> **SOURCE DATA**
* * * * *

(** [readFd(int fd, int *savedErrno)].  [readv] is the system call, a function
    of the lengths of the vectors passed to it; [savedErrno] is [None] for
    [nullptr].  The result is the return value, the saved errno and the buffer. *)
Definition readFd (readv : list Z → readv_result) (savedErrno : option Z) (b : Buffer)
    : res (Z * option Z * Buffer) :=
  let writable := writableBytes b in
  match readv (iovec b) with
  | ReadvErr errno =>
      mret (-1, (match savedErrno with Some _ => Some errno | None => None end), b)
  | ReadvOk d =>
      let n := len d in
      (* the kernel fills the first vector, then the second *)
      let first := range d 0 (Z.min n writable) in
      let extrabuf := range d (Z.min n writable) n in
      let v := write_at (buffer_ b) (writerIndex_ b) first in
      if n <=? writable then
        mret (n, savedErrno, mkBuffer v (readerIndex_ b) (u64 (writerIndex_ b + n)))
      else
        b' ← append (mkBuffer v (readerIndex_ b) (len v)) extrabuf (u64 (n - writable));
        mret (n, savedErrno, b')
  end.

(** ** Specification *)

Definition wf (b : Buffer) : Prop :=
  0 ≤ readerIndex_ b ≤ writerIndex_ b ∧ writerIndex_ b ≤ len (buffer_ b) ≤ max_size ∧
  kCheapPrepend ≤ len (buffer_ b).

(** The readable bytes, the queue the buffer stands for. *)
Definition contents (b : Buffer) : bytes :=
  range (buffer_ b) (readerIndex_ b) (writerIndex_ b).
(* ===== verification/Timestamp.v ===== *)
(** * Timestamps and timers (util/timestamp.h, util/timestamp.cc, util/timer.h,
    util/timer.cc)

    A [Timestamp] is a number of microseconds since the epoch held in an
    [int64_t].  Delays and intervals are [double] seconds: they are modelled by
    the Standard Library's executable specification of IEEE binary64, so that
    [now + 0.3] is computed with the rounding and the truncation of the code.
    Signed overflow and out-of-range conversions, undefined in C++, are faults. *)

From Stdlib Require Import SpecFloat.
From S2P Require Import Prelude Printf.

(** ** [double] *)

Abbreviation double := spec_float.

Definition double_mul (x y : double) : double := SFmul 53 1024 x y.
Definition double_of_Z (z : Z) : double := binary_normalize 53 1024 z 0 false.
Definition double_zero : double := S754_zero false.

(** [x > y] *)
Definition double_gtb (x y : double) : bool := SFltb y x.

(** [static_cast<int64_t>(d)]: truncation, undefined out of range. *)
Definition double_to_i64 (d : double) : res Z :=
  match d with
  | S754_zero _ => Ok 0
  | S754_finite s m e =>
      let t := if 0 <=? e then Zpos m * 2 ^ e else Zpos m / 2 ^ (- e) in
      let z := if s then - t else t in
      if in_i64 z then Ok z else Err BadConversion
  | _ => Err BadConversion
  end.

(** ** [Timestamp] *)

Record Timestamp := mkTimestamp { micro_since_epoch_ : Z }.

#[export] Instance Timestamp_eq_dec : EqDecision Timestamp.
Proof. solve_decision. Defined.

Definition kMicroSecondsPerSecond : Z := 1000 * 1000.

(** [Timestamp()] *)
Definition Timestamp_default : Timestamp := mkTimestamp 0.

Definition microSecondsSinceEpoch (t : Timestamp) : Z := micro_since_epoch_ t.

Definition valid (t : Timestamp) : bool :=
  negb (micro_since_epoch_ t =? 0) || negb (micro_since_epoch_ t =? -1).

(** [operator==], [operator!=], [operator<] *)
Definition Timestamp_eqb (l r : Timestamp) : bool :=
  micro_since_epoch_ l =? micro_since_epoch_ r.
Definition Timestamp_neb (l r : Timestamp) : bool := negb (Timestamp_eqb l r).
Definition Timestamp_ltb (l r : Timestamp) : bool :=
  micro_since_epoch_ l <? micro_since_epoch_ r.

(** [operator+(double seconds)] *)
Definition Timestamp_plus (t : Timestamp) (seconds : double) : res Timestamp :=
  delta ← double_to_i64 (double_mul seconds (double_of_Z kMicroSecondsPerSecond));
  m ← check_i64 (micro_since_epoch_ t + delta);
  mret (mkTimestamp m).

(** [Timestamp::now()] from the [timeval] that [gettimeofday] filled in. *)
Definition Timestamp_now (tv_sec tv_usec : Z) : res Timestamp :=
  s ← check_i64 (tv_sec * kMicroSecondsPerSecond);
  m ← check_i64 (s + tv_usec);
  mret (mkTimestamp m).

(** [Timestamp::toString()]: seconds, a dot, six digits of microseconds. *)
Definition toString (t : Timestamp) : bytes :=
  let seconds := Z.quot (micro_since_epoch_ t) kMicroSecondsPerSecond in
  let micro := Z.rem (micro_since_epoch_ t) kMicroSecondsPerSecond in
  snprintf (32 - 1) (fmt_d seconds ++ b_ "." ++ fmt_0d 6 micro).

(** ** [Timer] *)

Section Timer.
Context {C : Type}. (* std::function<void()> *)

Record Timer := mkTimer {
  callback_ : C;
  expiration_ : Timestamp;
  repeat_ : bool;
  interval_ : double;
  seq_num_ : Z
}.

#[export] Instance eta_Timer : Eta Timer := fun t =>
  mkTimer (callback_ t) (expiration_ t) (repeat_ t) (interval_ t) (seq_num_ t).

(** The constructor takes its number from the atomic counter [CreatedNum_]
    and returns the counter's next value with the timer. *)
Definition Timer_new (cb : C) (ts : Timestamp) (interval : double) (CreatedNum_ : Z)
    : Timer * Z :=
  (mkTimer cb ts (double_gtb interval double_zero) interval CreatedNum_, i64 (CreatedNum_ + 1)).

(** [Fire()] calls this. *)
Definition Fire (t : Timer) : C := callback_ t.

Definition ReArm (t : Timer) (now : Timestamp) : res Timer :=
  if repeat_ t then e ← Timestamp_plus now (interval_ t); mret (t <| expiration_ := e |>)
  else mret (t <| expiration_ := Timestamp_default |>).

Definition isRepeat (t : Timer) : bool := repeat_ t.
Definition Expiration (t : Timer) : Timestamp := expiration_ t.
End Timer.
Arguments Timer C : clear implicits.

(** ** Lemmas *)

(** A rounded product keeps the sign it was given. *)
Lemma binary_round_aux_sign s m e l :
  match binary_round_aux 53 1024 s m e l with
  | S754_finite s' _ _ | S754_zero s' | S754_infinity s' => s' = s
  | S754_nan => True
  end.
Proof. unfold binary_round_aux. by repeat case_match; simplify_eq. Qed.

Lemma double_to_i64_sign d z : double_to_i64 d = Ok z →
  match d with
  | S754_finite false _ _ => 0 ≤ z
  | S754_finite true _ _ => z ≤ 0
  | _ => z = 0
  end.
Proof.
  destruct d as [ | | |s m e]; cbn; try (intros; simplify_eq; done).
  set (t := if 0 <=? e then Z.pos m * 2 ^ e else Z.pos m / 2 ^ (- e)).
  assert (0 ≤ t).
  { subst t. case_match; [apply Z.mul_nonneg_nonneg; [lia|apply Z.pow_nonneg; lia]|].
    apply Z_div_nonneg_nonneg; [lia|apply Z.pow_nonneg; lia]. }
  clearbody t. destruct (in_i64 _); [|done]. intros [= <-]. destruct s; lia.
Qed.

(** A positive number of seconds is a non-negative number of microseconds. *)
Lemma positive_delay (seconds : double) d :
  double_gtb seconds double_zero = true →
  double_to_i64 (double_mul seconds (double_of_Z kMicroSecondsPerSecond)) = Ok d → 0 ≤ d.
Proof.
  intros Hpos Hd. apply double_to_i64_sign in Hd. revert Hd.
  destruct seconds as [ | | |s m e]; cbn in Hpos; try done.
  - destruct s; [done|]. vm_compute (double_of_Z kMicroSecondsPerSecond). cbn. lia.
  - destruct s; [done|]. vm_compute (double_of_Z kMicroSecondsPerSecond).
    cbn -[binary_round_aux]. pose proof (binary_round_aux_sign false) as Hs.
    match goal with |- context [binary_round_aux _ _ false ?a ?b ?c] => specialize (Hs a b c) end.
    case_match; subst; lia.
Qed.

(** The reader of [toString]'s format: digits, a dot, digits. *)
Fixpoint split_dot (s : bytes) : bytes * bytes :=
  match s with
  | [] => ([], [])
  | c :: s' => if byteZ c =? 46 then ([], s') else let '(a, b) := split_dot s' in (c :: a, b)
  end.
Definition parse_toString (s : bytes) : Timestamp :=
  let '(a, b) := split_dot s in mkTimestamp (undec a * kMicroSecondsPerSecond + undec b).

Lemma split_dot_digits a b :
  Forall (fun c => 0 ≤ undigit c < 10) a → split_dot (a ++ b_ "." ++ b) = (a, b).
Proof.
  induction 1 as [|c a Hc Ha IH]; [done|]. cbn [app split_dot]. rewrite IH.
  unfold undigit in Hc. by rewrite (proj2 (Z.eqb_neq _ _)) by lia.
Qed.

(** ** Theorems *)

(** For every timestamp at or after the epoch, [Timestamp::toString]
    fits its 32-byte buffer and can be read back to the same timestamp. *)
Theorem toString_roundtrip (t : Timestamp) :
  0 ≤ micro_since_epoch_ t < 2 ^ 63 → parse_toString (toString t) = t ∧ len (toString t) < 31.
Proof.
  destruct t as [m]. unfold toString, parse_toString, kMicroSecondsPerSecond. cbn -[b_ Z.mul].
  change (1000 * 1000) with 1000000. intros Hm.
  rewrite Z.quot_div_nonneg, Z.rem_mod_nonneg by lia.
  assert (0 ≤ m mod 1000000 < 10 ^ 6) by (apply Z.mod_pos_bound; lia).
  assert (0 ≤ m / 1000000 < 10 ^ Z.of_nat 13).
  { split; [apply Z.div_pos; lia|]. apply Z.div_lt_upper_bound; lia. }
  pose proof (len_dec (m / 1000000) 13 ltac:(lia) ltac:(lia)).
  unfold fmt_d. rewrite (proj2 (Z.ltb_ge _ _)) by lia.
  assert (Hlen : len (dec (m / 1000000) ++ b_ "." ++ fmt_0d 6 (m mod 1000000)) < 31).
  { rewrite !len_app, (len_fmt_0d 6) by lia. change (len (b_ ".")) with 1. lia. }
  rewrite snprintf_fits by done. split; [|done].
  rewrite split_dot_digits by (apply dec_digits; lia).
  rewrite undec_dec, fmt_0d_spec by lia. f_equal. pose proof (Z.div_mod m 1000000). lia.
Qed.

Lemma toString_roundtrip_witness :
  parse_toString (toString (mkTimestamp 1523664000000042)) = mkTimestamp 1523664000000042 ∧
  len (toString (mkTimestamp 1523664000000042)) < 31.
Proof. apply (toString_roundtrip (mkTimestamp 1523664000000042)). cbn. lia. Defined.

(** [Timestamp::valid()] holds of every timestamp, the default-constructed
    one included: the test [!= 0 || != -1] can never be false, so it does not
    guard anything in the timer queue. *)
Theorem valid_always (t : Timestamp) : valid t = true ∧ valid Timestamp_default = true.
Proof.
  split; [|done]. unfold valid. destruct (Z.eqb_spec (micro_since_epoch_ t) 0) as [->|]; done.
Qed.

(** A timer is repeating exactly when its interval is positive; re-arming
    such a timer at [now] moves its expiration to [now] plus the truncated
    number of microseconds, never before [now], and changes nothing else;
    re-arming a one-shot timer resets the expiration. *)
Theorem Timer_ReArm_spec {C} (cb : C) (ts now : Timestamp) (interval : double) (n d : Z) :
  double_to_i64 (double_mul interval (double_of_Z kMicroSecondsPerSecond)) = Ok d →
  - 2 ^ 63 ≤ micro_since_epoch_ now + d < 2 ^ 63 →
  let t := fst (Timer_new cb ts interval n) in
  ∃ t', ReArm t now = Ok t' ∧ callback_ t' = cb ∧ isRepeat t' = isRepeat t ∧
        interval_ t' = interval ∧ seq_num_ t' = n ∧
        if double_gtb interval double_zero
        then micro_since_epoch_ (Expiration t') = micro_since_epoch_ now + d ∧ 0 ≤ d
        else Expiration t' = Timestamp_default.
Proof.
  intros Hd Hr. cbn. unfold ReArm, isRepeat, Expiration. cbn.
  destruct (double_gtb interval double_zero) eqn:Hpos.
  - unfold Timestamp_plus. rewrite Hd. cbn. unfold check_i64, in_i64.
    rewrite (proj2 (Z.leb_le _ _)), (proj2 (Z.ltb_lt _ _)) by lia. cbn.
    eexists. split; [done|]. repeat split. by eapply positive_delay.
  - by eexists.
Qed.

(** The interval [0.3] of the timer tests, as a [double]. *)
Definition double_0_3 : double := S754_finite false 5404319552844595 (-54).

Lemma Timer_ReArm_spec_witness :
  ∃ t' : Timer unit, ReArm (fst (Timer_new tt (mkTimestamp 5) double_0_3 7)) (mkTimestamp 1000) = Ok t' ∧
    callback_ t' = tt ∧ isRepeat t' = true ∧ interval_ t' = double_0_3 ∧ seq_num_ t' = 7 ∧
    micro_since_epoch_ (Expiration t') = 301000 ∧ 0 ≤ 300000.
Proof.
  apply (Timer_ReArm_spec tt (mkTimestamp 5) (mkTimestamp 1000) double_0_3 7 300000);
    [by vm_compute|cbn; lia].
Defined.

* * * * *

> **WORK TO BE COMPLETED**
In the data above, how many lines contain the word "Record"? Only the number is wanted.

> **ANSWER TO THIS PROBLEM**
2